(Data records)
________

Definition LF : ascii := "010"%char.
Definition CR : ascii := "013"%char.
Definition nl : string := String LF EmptyString.

(** Truth value of a string: non-empty. *)
Definition str_truth (s : string) : bool :=
  match s with EmptyString => false | String _ _ => true end.

(** Truth value of an optional string ([None] or a string). *)
Definition opt_truth (o : option string) : bool :=
  match o with None => false | Some s => str_truth s end.

(** [a or b] on optional strings. *)
Definition or_ (a b : option string) : option string :=
  if opt_truth a then a else b.

Definition code (c : ascii) : N := N_of_ascii c.

(** [unicode.isspace] on one character, restricted to code points < 256. *)
Definition isspace (c : ascii) : bool :=
  let n := code c in
  (((9 <=? n) && (n <=? 13)) || ((28 <=? n) && (n <=? 32))
   || (n =? 133) || (n =? 160))%N.

Fixpoint lstrip (s : string) : string :=
  match s with
  | EmptyString => EmptyString
  | String c s' => if isspace c then lstrip s' else s
  end.

(** [rstrip] drops the longest all-white-space suffix. *)
Fixpoint rstrip (s : string) : string :=
  match s with
  | EmptyString => EmptyString
  | String c s' =>
      match rstrip s' with
      | EmptyString => if isspace c then EmptyString else String c EmptyString
      | r => String c r
      end
  end.

Definition strip (s : string) : string := rstrip (lstrip s).

(** [u''.join(parts)] *)
Definition join (parts : list string) : string :=
  fold_right String.append EmptyString parts.

(** [s.replace(c, by)] for a one-character needle. *)
Fixpoint replace (c : ascii) (by_ : string) (s : string) : string :=
  match s with
  | EmptyString => EmptyString
  | String a s' =>
      if Ascii.eqb a c then by_ +:+ replace c by_ s'
      else String a (replace c by_ s')
  end.

(** ['%s' % n] for an [int]. *)
Definition str_of_int (n : Z) : string := NilZero.string_of_int (Z.to_int n).

(** ['%s' % o] for [None] or a string. *)
Definition str_of_opt (o : option string) : string :=
  match o with None => "None" | Some s => s end.

(** [u.encode('ascii', 'replace')]: characters outside ASCII become '?'. *)
Fixpoint encode_ascii_replace (s : string) : string :=
  match s with
  | EmptyString => EmptyString
  | String c s' =>
      String (if (code c <? 128)%N then c else "?"%char)
             (encode_ascii_replace s')
  end.

(** [s.startswith(p)] *)
Definition startswith (s p : string) : bool := String.prefix p s.

(** [s[:n]] *)
Definition take (n : nat) (s : string) : string := String.substring 0 n s.

Definition isdigit (c : ascii) : bool :=
  ((48 <=? code c) && (code c <=? 57))%N.

Definition digit_value (c : ascii) : Z := Z.of_N (code c) - 48.

(** [int(s)], for the strings the entry pattern can hand to it: a
    non-empty string of decimal digits gives its value; [None] stands for
    the [ValueError] raised on anything else. *)
Fixpoint int_digits (acc : Z) (s : string) : option Z :=
  match s with
  | EmptyString => Some acc
  | String c s' =>
      if isdigit c then int_digits (10 * acc + digit_value c) s' else None
  end.

Definition int (s : string) : option Z :=
  match s with
  | EmptyString => None
  | _ => int_digits 0 s
  end.

(** [unicode.splitlines(True)], on code points below 256: a line ends with
    a line break (LF, VT, FF, CR, FS, GS, RS or NEL), CR LF counting as
    one, and keeps it; a last line without line break is kept as it is. *)
Definition islinebreak (c : ascii) : bool :=
  let n := code c in
  (((10 <=? n) && (n <=? 13)) || ((28 <=? n) && (n <=? 30)) || (n =? 133))%N.

Fixpoint splitlines_from (cur : string) (s : string) : list string :=
  match s with
  | EmptyString => if str_truth cur then [cur] else []
  | String c s' =>
      if islinebreak c then
        match s' with
        | String c' s'' =>
            if Ascii.eqb c CR && Ascii.eqb c' LF
            then (cur +:+ String c (String c' EmptyString))
                   :: splitlines_from EmptyString s''
            else (cur +:+ String c EmptyString) :: splitlines_from EmptyString s'
        | EmptyString => [cur +:+ String c EmptyString]
        end
      else splitlines_from (cur +:+ String c EmptyString) s'
  end.

Definition splitlines (s : string) : list string :=
  splitlines_from EmptyString s.

End Py.

(** ** The fragment of Python's [re] that the entry pattern uses

  Patterns are kept as syntax trees, named after the opcodes of
  [sre_parse].  Every quantifier of the entry pattern is applied to a
  single-character item, so [Max_repeat] carries a character class.
  The matcher is a backtracking one, written with a continuation for
  "the rest of the pattern"; repetition is greedy. *)
Module Re.
Lemma reversed_ascending_is_descending_witness :
  Book.title <$> @filteredBooks (utc_host 2024) (view sortBy_title desc)
                   [emma; ulysses; dune]
  = ["Ulysses"; "Emma"; "Dune"]%string
  ∧ reverse (@filteredBooks (utc_host 2024) (view sortBy_title asc)
               [emma; ulysses; dune])
    = @filteredBooks (utc_host 2024) (view sortBy_title desc) [emma; ulysses; dune].
Proof.
  split; [reflexivity|].
  apply (@reversed_ascending_is_descending (utc_host 2024)
           (view sortBy_title asc) [emma; ulysses; dune]).
  - exact ordinal_compare_consistent.
  - intros a b Ha Hb.
    repeat (apply elem_of_cons in Ha as [->|Ha]);
      repeat (apply elem_of_cons in Hb as [->|Hb]);
      try (by apply elem_of_nil in Ha); try (by apply elem_of_nil in Hb);
      vm_compute; intros Hcmp; first [reflexivity|discriminate Hcmp].
Defined.

(** C3, as stated, fails on ties: the sort is stable, so two books without
    reviews keep their order in both directions, and reversing the ascending
    view swaps them. *)
Lemma reversed_ascending_differs_on_ties :
  Book.id <$> reverse (@filteredBooks (utc_host 2024) (view sortBy_rating asc)
                         [ulysses; middlemarch])
  = ["b6"; "b3"]%string
  ∧ Book.id <$> @filteredBooks (utc_host 2024) (view sortBy_rating desc)
                  [ulysses; middlemarch]
    = ["b3"; "b6"]%string.
Proof. split; reflexivity. Qed.

(** ** The memos and the store *)

Section store.
Context `{Host}.
Implicit Types (σ : store) (r : ref) (l : list Book.t).

Lemma bind_run {A B} (m : M A) (k : A → M B) σ :
  (m ≫= k) σ = k (m σ).1 (m σ).2.
Proof. unfold mbind, M_bind. by destruct (m σ). Qed.

Lemma alloc_fresh σ l : (alloc l σ).1 ∉ dom σ.
Proof. apply is_fresh. Qed.

Lemma alloc_extends σ l : σ ⊆ (alloc l σ).2.
Proof. apply insert_subseteq, not_elem_of_dom, is_fresh. Qed.

Lemma alloc_lookup σ l : snd (alloc l σ) !! fst (alloc l σ) = Some l.
Proof. apply lookup_insert_eq. Qed.

Lemma get_run σ r l : σ !! r = Some l → get r σ = (l, σ).
Proof. intros Hr. unfold get. by rewrite Hr. Qed.

(** [filter] on an array of the store: a new array, nothing else changes. *)
Lemma array_filter_run (P : Book.t → Prop) `{∀ b, Decision (P b)} σ r l :
  σ !! r = Some l →
  σ ⊆ (array_filter P r σ).2
  ∧ (fst (array_filter P r σ) ∉ dom σ)
  ∧ snd (array_filter P r σ) !! fst (array_filter P r σ) = Some (filter P l).
Proof.
  intros Hr. unfold array_filter. rewrite bind_run, (get_run _ _ _ Hr).
  cbn [fst snd].
  split; [apply alloc_extends|]. split; [apply alloc_fresh|apply alloc_lookup].
Qed.

Lemma fresh_array_spread σ r l : σ !! r = Some l → fresh_array σ (spread r σ) l.
Proof.
  intros Hr. unfold spread. rewrite bind_run, (get_run _ _ _ Hr). cbn [fst snd].
  split; [apply alloc_extends|]. split; [apply alloc_fresh|apply alloc_lookup].
Qed.

Lemma fresh_array_ret σ0 (out : ref * store) l :
  fresh_array σ0 out l → fresh_array σ0 ((mret out.1 : M ref) out.2) l.
Proof. by destruct out. Qed.

Lemma fresh_array_filter (P : Book.t → Prop) `{∀ b, Decision (P b)}
    σ0 (out : ref * store) l :
  fresh_array σ0 out l →
  fresh_array σ0 (array_filter P out.1 out.2) (filter P l).
Proof.
  intros (Hext & Hfresh & Hl).
  destruct (array_filter_run P _ _ _ Hl) as (Hext' & Hfresh' & Hl').
  split; [by trans out.2|]. split; [|done].
  intros Hin. apply Hfresh'. by eapply subseteq_dom.
Qed.

(** [sort] on an array that the first store did not have. *)
Lemma fresh_array_sort (cmp : Book.t → Book.t → Q) σ0 (out : ref * store) l :
  fresh_array σ0 out l →
  fresh_array σ0 (array_sort cmp out.1 out.2) (js_sort cmp l).
Proof.
  intros (Hext & Hfresh & Hl). unfold array_sort.
  rewrite bind_run, (get_run _ _ _ Hl). cbn [fst snd].
  unfold mbind, M_bind, put, mret, M_ret. cbn [fst snd].
  split; [|split; [done|apply lookup_insert_eq]].
  by apply insert_subseteq_r; [apply not_elem_of_dom|].
Qed.

(** The view memo computes [filteredBooks] into an array of its own. *)
Lemma filteredBooks_memo_spec v σ books_r books :
  σ !! books_r = Some books →
  fresh_array σ (filteredBooks_memo v books_r σ) (filteredBooks v books).
Proof.
  intros Hbooks. unfold filteredBooks_memo, filteredBooks, filtered.
  repeat (rewrite bind_run; cbv beta).
  apply fresh_array_sort.
  unfold tag_filter. destruct (View.tagFilter v) as [tag|];
    [destruct (nonempty tag)|];
    [apply fresh_array_filter|apply fresh_array_ret..].
  all: unfold shelf_filter; destruct (_ && _);
    [apply fresh_array_filter|
     destruct (builtin_shelf _);
       [apply fresh_array_filter|apply fresh_array_ret]].
  all: unfold status_filter; destruct (View.statusFilter v);
    [apply fresh_array_ret|apply fresh_array_filter].
  all: unfold search_filter; destruct (nonempty _);
    [apply fresh_array_filter|apply fresh_array_ret].
  all: by apply fresh_array_spread.
Qed.
End store.

Section stats_store.
Context `{Host}.
Implicit Types (σ : store) (r : ref) (l : list Book.t).

Lemma bind_filter_run {A} (P : Book.t → Prop) `{∀ b, Decision (P b)}
    (k : ref → M A) σ r l :
  σ !! r = Some l →
  ∃ r' σ', (array_filter P r ≫= k) σ = k r' σ'
           ∧ σ ⊆ σ' ∧ σ' !! r' = Some (filter P l).
Proof.
  intros Hl. destruct (array_filter_run P _ _ _ Hl) as (Hext & _ & Hl').
  eexists _, _. split; [apply bind_run|done].
Qed.

Lemma bind_get_run {A} (k : list Book.t → M A) σ r l :
  σ !! r = Some l → (get r ≫= k) σ = k l σ.
Proof. intros Hl. by rewrite bind_run, (get_run _ _ _ Hl). Qed.

(** Run the [filter] at the head of the goal, on an array known by [Hl]. *)
Ltac filter_step Hl r' σ' E L :=
  lazymatch goal with
  | |- context [(array_filter ?P ?r ≫= ?k) ?σ] =>
      destruct (bind_filter_run P k σ r _ Hl) as (r' & σ' & -> & E & L);
      cbv beta
  end.

(** Read the array known by [Hl] at the head of the goal. *)
Ltac get_step Hl :=
  lazymatch goal with
  | |- context [(get ?r ≫= ?k) ?σ] =>
      rewrite (bind_get_run k σ r _ Hl); cbv beta
  end.
(** [s] holds a line feed. *)
Fixpoint has_nl (s : string) : Prop :=
  match s with
  | EmptyString => False
  | String a t => a = nl \/ has_nl t
  end.

(** [s] is empty or ends with a line feed: what follows it in a buffer
    starts a line. *)
Fixpoint ends_line (s : string) : Prop :=
  match s with
  | EmptyString => True
  | String a EmptyString => a = nl
  | String _ t => ends_line t
  end.

(** A pattern that can only match within one line: its literals hold no
    line feed and its classes reject it. *)
Fixpoint line_local (r : regex) : Prop :=
  match r with
  | RLit l => all_chars (fun a => a <> nl) l
  | RSeq r1 r2 => line_local r1 /\ line_local r2
  | RGroup _ r1 => line_local r1
  | RPlus _ c => c = CDot \/ c = CWord
  | RPlusG _ => False
  end.

(** The parts of a line [<method> parameter '<name>' is vulnerable<rest>]. *)
Definition method_ok (m : string) : Prop :=
  m <> EmptyString /\ all_chars (fun a => is_word a = true) m.

(** A character of a parameter name: no quote, no line feed. *)
Definition name_char (a : ascii) : Prop :=
  a <> "'"%char /\ a <> nl.

Definition name_ok (n : string) : Prop :=
  n <> EmptyString /\ all_chars name_char n.

Definition detail_ok (d : string) : Prop :=
  d <> EmptyString /\ all_chars (fun a => a <> nl) d.

(** The line itself. *)
Definition alt_line (m n d : string) : string :=
  m +:+ " parameter '" +:+ n +:+ "' is vulnerable" +:+ d.

(** The buffer the coroutine builds from lines of standard output. *)
Fixpoint buffer (lines : list string) : string :=
  match lines with
  | [] => EmptyString
  | l :: ls => l +:+ NL +:+ buffer ls
  end.

(** What is left of the buffer after a line: nothing, or a line feed
    and more. *)
Definition line_ends (after : string) : Prop :=
  match after with
  | EmptyString => True
  | String a _ => a = nl
  end.

(** The finding the fallback stage makes of such a line. *)
Definition finding_of_line (m n d : string) : finding :=
  {| parameter := Some n; type := m +:+ " - " +:+ "is vulnerable" +:+ d;
     title := None; payload := None; info := None |}.
(** * caffix/service: the queue-based [BaseService] of base.go

    A shallow embedding of the lifecycle (Start / Stop), the request queue
    with its dispatcher goroutine ([processRequests]) and the rate-limit
    adapter, with the properties of the service's specification stated and
    settled against it.

    Modelling conventions.
    - A Go channel of type [chan struct{}] that is only ever closed (the
      service's [done] channel) is a cell of a channel heap holding its
      "closed" flag; [nil] is [None].  Receiving from such a channel is
      possible exactly when it is non-nil and closed.
    - A [context.Context] is known to the service only through its [Done()]
      channel; a context is an identifier and the world records which
      contexts have been cancelled (or have expired).
    - The methods [Start], [Stop], [Request], ... are state transformers in
      a small state monad with panics.  The goroutines spawned by [Start]
      are explicit: each has a program counter and moves one statement at a
      time, interleaved with the caller and with each other.
    - There are two transition systems.  In [step] a method call of the
      caller is one step: the view of a client that looks at the service
      between its calls.  In [istep] the statements of [Start] and [Stop]
      are steps of their own and the dispatchers run in between; every
      execution of [step] is one of [istep] ([step_refines]).
    - A panic that nothing recovers ends the process: a step that panics
      has no next world.  The panics of a dispatcher are told apart from a
      blocked receive by [proc_panics].
    - The hooks of the embedding service ([OnStart], [OnStop], [OnRequest])
      are an interface; they act on the embedding service's own state. *)

From stdpp Require Import base option list strings.
From Stdlib Require Import ZArith Lia.

(** ** Data model *)

Definition chan := nat.
Definition Context := nat.
Definition error := string.

(** [type Args interface{}]: a Go value, as [Request] is handed it and as
    it comes out of [reflect.ValueOf] in [queueRequest]: a context, an opaque
    payload of some type [A], or the nil interface value, for which
    [reflect.ValueOf] returns the zero [reflect.Value]. *)
Inductive Args (A : Type) : Type :=
| ArgCtx (ctx : Context)
| ArgVal (v : A)
| ArgNil.
Arguments ArgCtx {A} ctx.
Arguments ArgVal {A} v.
Arguments ArgNil {A}.

(** The function stored in a [queuedCall]: [Request] only ever binds
    [bas.service.OnRequest]. *)
Inductive Fn : Type := FnOnRequest.

(** [type queuedCall struct { Func reflect.Value; Args []reflect.Value }] *)
Record queuedCall (A : Type) : Type := mkCall {
  Func : Fn;
  Args' : list (Args A)
}.
Arguments mkCall {A} Func Args'.
Arguments Func {A} q.
Arguments Args' {A} q.

(** Modelled from the spec: the limiter of go.uber.org/ratelimit, which is
    not part of this repository.  [ratelimit.New(rate, WithoutSlack)] allows
    [rate] acquisitions per second with no burst slack: each acquisition
    after the first blocks until [time.Second / rate] has elapsed since the
    previous one.  Times are nanoseconds. *)
Record Limiter : Type := mkLimiter {
  perRequest : Z;
  last : option Z
}.

(** [time.Second], in nanoseconds. *)
Definition Second : Z := 1000000000.

(** Modelled from the spec: [ratelimit.New(rate, ratelimit.WithoutSlack)], a
    limiter that has not been taken from yet; its period is the integer
    quotient [time.Second / rate]. *)
Definition ratelimit_New (rate : Z) : Limiter :=
  {| perRequest := Z.quot Second rate; last := None |}.

(** Modelled from the spec: [Take] blocks until the permit is available and
    returns the instant at which the caller resumes. *)
Definition Take (now : Z) (l : Limiter) : Limiter * Z :=
  match last l with
  | None => ({| perRequest := perRequest l; last := Some now |}, now)
  | Some t =>
      let wake := Z.max now (t + perRequest l) in
      ({| perRequest := perRequest l; last := Some wake |}, wake)
  end.

(** [type BaseService struct]; the two mutexes are not fields of the model:
    [running], [setRunning], [SetRateLimit] and the read of [CheckRateLimit]
    are each one step. *)
Record BaseService (A : Type) : Type := mkBase {
  name : string;
  runs : bool;
  queue : list (queuedCall A);
  done : option chan;
  rlimit : option Limiter
}.
Arguments mkBase {A} name runs queue done rlimit.
Arguments name {A} b.
Arguments runs {A} b.
Arguments queue {A} b.
Arguments done {A} b.
Arguments rlimit {A} b.

(** The hooks of the [Service] interface that [BaseService] calls back. *)
Class Service (A U : Type) : Type := {
  OnStart : U → U * option error;
  OnStop : U → U * option error;
  OnRequest : Context → Args A → U → U
}.

(** Program counter of one [processRequests] goroutine. *)
Inductive Pc (A : Type) : Type :=
| PcLoop                        (* top of [for]: the select's channels are not yet evaluated *)
| PcSelect (c : option chan)    (* blocked in the outer select; [c] is what [bas.Done()] returned *)
| PcNext                        (* inside [queue.Process]: about to call [Next()] *)
| PcEach (e : queuedCall A)     (* [each(e)] entered, before its select *)
| PcCall (e : queuedCall A)     (* [default] taken, before [e.Func.Call(e.Args)] *)
| PcHandler (e : queuedCall A)  (* the handler is running *)
| PcExit.                       (* returned after [<-bas.Done()] *)
Arguments PcLoop {A}.
Arguments PcSelect {A} c.
Arguments PcNext {A}.
Arguments PcEach {A} e.
Arguments PcCall {A} e.
Arguments PcHandler {A} e.
Arguments PcExit {A}.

________

Aim of the task. Which lines above hold the string "reflect"? Copy each of them.

Problem solution.
    it comes out of [reflect.ValueOf] in [queueRequest]: a context, an opaque
    [reflect.ValueOf] returns the zero [reflect.Value]. *)
(** [type queuedCall struct { Func reflect.Value; Args []reflect.Value }] *)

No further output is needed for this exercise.